EXERCISE INPUTS —

- - -

(** C10 (mutation writes outside the chromosome).  Let [n >= 1],
    [rand()] have returned [rv >= 0], and the individual
    [r = rv % 19 + 1] be at most [POPULATION/2].  The marker goes to
    column [point + 10] with [point = ceil(n/2)]; whenever
    [ceil(n/2) + 10 >= n] that column is outside [[0, n)] and the
    checked store stops the run there.  For [n <= 10] the loop that
    writes the ones has no pass, so the marker is the only store. *)
Theorem mutation_marker_outside (n : Z) (a : matrix) (rv : Z) :
  1 ≤ n → shape n a → 0 ≤ rv →
  mutation_target rv ≤ Z.quot POPULATION 2 →
  n ≤ (n + 1) / 2 + 10 →
  mutation_point n = (n + 1) / 2 ∧
  ¬ (0 ≤ mutation_point n + 10 < n) ∧
  mutation n a rv = Oob (mutation_point n + 10) ∧
  (n ≤ 10 → mutation_tail_ones n a (mutation_target rv) = Ok a).
Proof.
  intros Hn Ha Hrv Htail Hout.
  pose proof (mutation_point_ceil n Hn) as Hpt.
  pose proof (mutation_target_range rv Hrv) as Hr.
  split; [done |]. split; [lia |]. split.
  - unfold mutation. rewrite bool_decide_eq_false_2 by lia.
    unfold mutation_tail_ones.
    destruct (ones_run n a (mutation_target rv) (mutation_point n) (n - 10))
      as (a' & Hl & [Hal Har] & _); [done | lia | | lia |].
    { rewrite Hpt. Z.div_mod_to_equations; lia. }
    rewrite Hl. simpl. unfold mstore.
    rewrite inb_true by lia.
    destruct (lookup_lt_is_Some_2 a' (Z.to_nat (mutation_target rv))) as [row Hrow];
      [lia |].
    rewrite Hrow. unfold store.
    pose proof (Forall_lookup_1 _ _ _ _ Har Hrow) as Hlen. simpl in Hlen.
    rewrite inb_false by lia. done.
  - intros Hsmall. unfold mutation_tail_ones. apply for_loop_empty.
    rewrite Hpt. Z.div_mod_to_equations; lia.
Qed.

Lemma mutation_marker_outside_witness :
  mutation_point 10 = (10 + 1) / 2 ∧
  ¬ (0 ≤ mutation_point 10 + 10 < 10) ∧
  mutation 10 (replicate 20 (replicate 10 1)) 4 = Oob (mutation_point 10 + 10) ∧
  (10 ≤ 10 → mutation_tail_ones 10 (replicate 20 (replicate 10 1)) (mutation_target 4)
             = Ok (replicate 20 (replicate 10 1))).
Proof.
  apply (mutation_marker_outside 10 (replicate 20 (replicate 10 1)) 4).
  - lia.
  - apply shapeb_spec. vm_compute. reflexivity.
  - lia.
  - vm_compute. discriminate.
  - vm_compute. discriminate.
Defined.

Lemma cell_lookup (n : Z) (m : matrix) (r c : Z) :
  shape n m → 0 ≤ r < POPULATION → 0 ≤ c < n →
  ∃ row, m !! Z.to_nat r = Some row ∧ Z.of_nat (length row) = n ∧
         row !! Z.to_nat c = Some (cell m r c).
Proof.
  intros [Hl Hr] Hrr Hc.
  destruct (lookup_lt_is_Some_2 m (Z.to_nat r)) as [row Hrow]; [lia |].
  pose proof (Forall_lookup_1 _ _ _ _ Hr Hrow) as Hlen. simpl in Hlen.
  exists row. split; [done |]. split; [done |].
  unfold cell. rewrite (list_lookup_total_correct _ _ _ Hrow).
  apply list_lookup_lookup_total_lt. lia.
Qed.
(** * gh-sync: the branch reconciliation engine

    A shallow embedding of [main.go] (the driver [sync] and the squash-merge
    detector [isSquashMerged]) and of package [internal/git] ([git.go] and the
    [Range] type), followed by the properties of the reconciliation engine.

    The [git] executable is the only thing outside the program.  It is a
    parameter [git_proc] of the whole development: a function from the
    argument vector and the repository state to the finished process and the
    new repository state.  Every function of package [git] reaches it through
    [execGit], [Spawn] or [Run], exactly as in the source. *)

From stdpp Require Import base strings gmap list relations.
From Stdlib Require Import Ascii String Lia.

Local Open Scope string_scope.
Local Open Scope stdpp_scope.
Local Open Scope list_scope.

(** ** Go values *)

(** A Go [error]: its [Error()] text and the error it wraps, if any. *)
Inductive error : Type :=
  | plainError (text : string)
  | wrapError (text : string) (wrapped : error).

Definition Error (e : error) : string :=
  match e with plainError t => t | wrapError t _ => t end.

Definition Unwrap (e : error) : option error :=
  match e with plainError _ => None | wrapError _ u => Some u end.

(** [errors.New(msg)] and [fmt.Errorf(msg)] without a [%w] verb. *)
Definition errors_New (msg : string) : error := plainError msg.

(** [fmt.Errorf(prefix + "%w", err)]. *)
Definition Errorf_w (prefix : string) (err : error) : error :=
  wrapError (prefix +:+ Error err) err.

(** A Go pair [(T, error)]: on failure the callers in this program never
    look at the value, so only the error is kept. *)
Inductive result (A : Type) : Type :=
  | Ok (a : A)
  | Err (e : error).
Arguments Ok {A} a.
Arguments Err {A} e.

(** ** Package strings *)

Definition newline : ascii := "010"%char.

Fixpoint in_cutset (c : ascii) (cutset : string) : bool :=
  match cutset with
  | EmptyString => false
  | String d rest => Ascii.eqb c d || in_cutset c rest
  end.

(** [strings.TrimRight(s, cutset)]: drop every trailing byte of [cutset]. *)
Fixpoint TrimRight (s cutset : string) : string :=
  match s with
  | EmptyString => EmptyString
  | String c r =>
      match TrimRight r cutset with
      | EmptyString => if in_cutset c cutset then EmptyString else String c EmptyString
      | r' => String c r'
      end
  end.

(** [strings.Split(s, sep)] for a one-byte separator. *)
Fixpoint Split (s : string) (sep : ascii) : list string :=
  match s with
  | EmptyString => [EmptyString]
  | String c r =>
      if Ascii.eqb c sep then EmptyString :: Split r sep
      else match Split r sep with
           | x :: xs => String c x :: xs
           | [] => [String c EmptyString]
           end
  end.

(** [strings.HasPrefix(s, prefix)]. *)
Definition HasPrefix (s pre : string) : bool := String.prefix pre s.

(** [s[n:]] for [n <= len(s)]. *)
Fixpoint drop_bytes (n : nat) (s : string) : string :=
  match n, s with
  | O, _ => s
  | S n', String _ r => drop_bytes n' r
  | S _, EmptyString => EmptyString
  end.

(** [strings.TrimPrefix(s, prefix)]. *)
Definition TrimPrefix (s pre : string) : string :=
  if HasPrefix s pre then drop_bytes (String.length pre) s else s.

(** [s[:7]]; Go panics when the string is shorter. *)
Definition first7 (s : string) : option string :=
  if decide (7 <= String.length s) then Some (String.substring 0 7 s) else None.

(** ** The process boundary *)

(** What [exec.Cmd] reports when the process is over: the bytes written to
    standard output and the error of [cmd.Run], [None] for exit status 0. *)
Record completed : Type := Completed {
  stdout : string;
  status : option error
}.

Section Program.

- - -

WORK ITEM — Looking through the data above, copy out each line in which the string "destruct" occurs.

EXPECTED ANSWER —
    destruct (ones_run n a (mutation_target rv) (mutation_point n) (n - 10))
    destruct (lookup_lt_is_Some_2 a' (Z.to_nat (mutation_target rv))) as [row Hrow];
  destruct (lookup_lt_is_Some_2 m (Z.to_nat r)) as [row Hrow]; [lia |].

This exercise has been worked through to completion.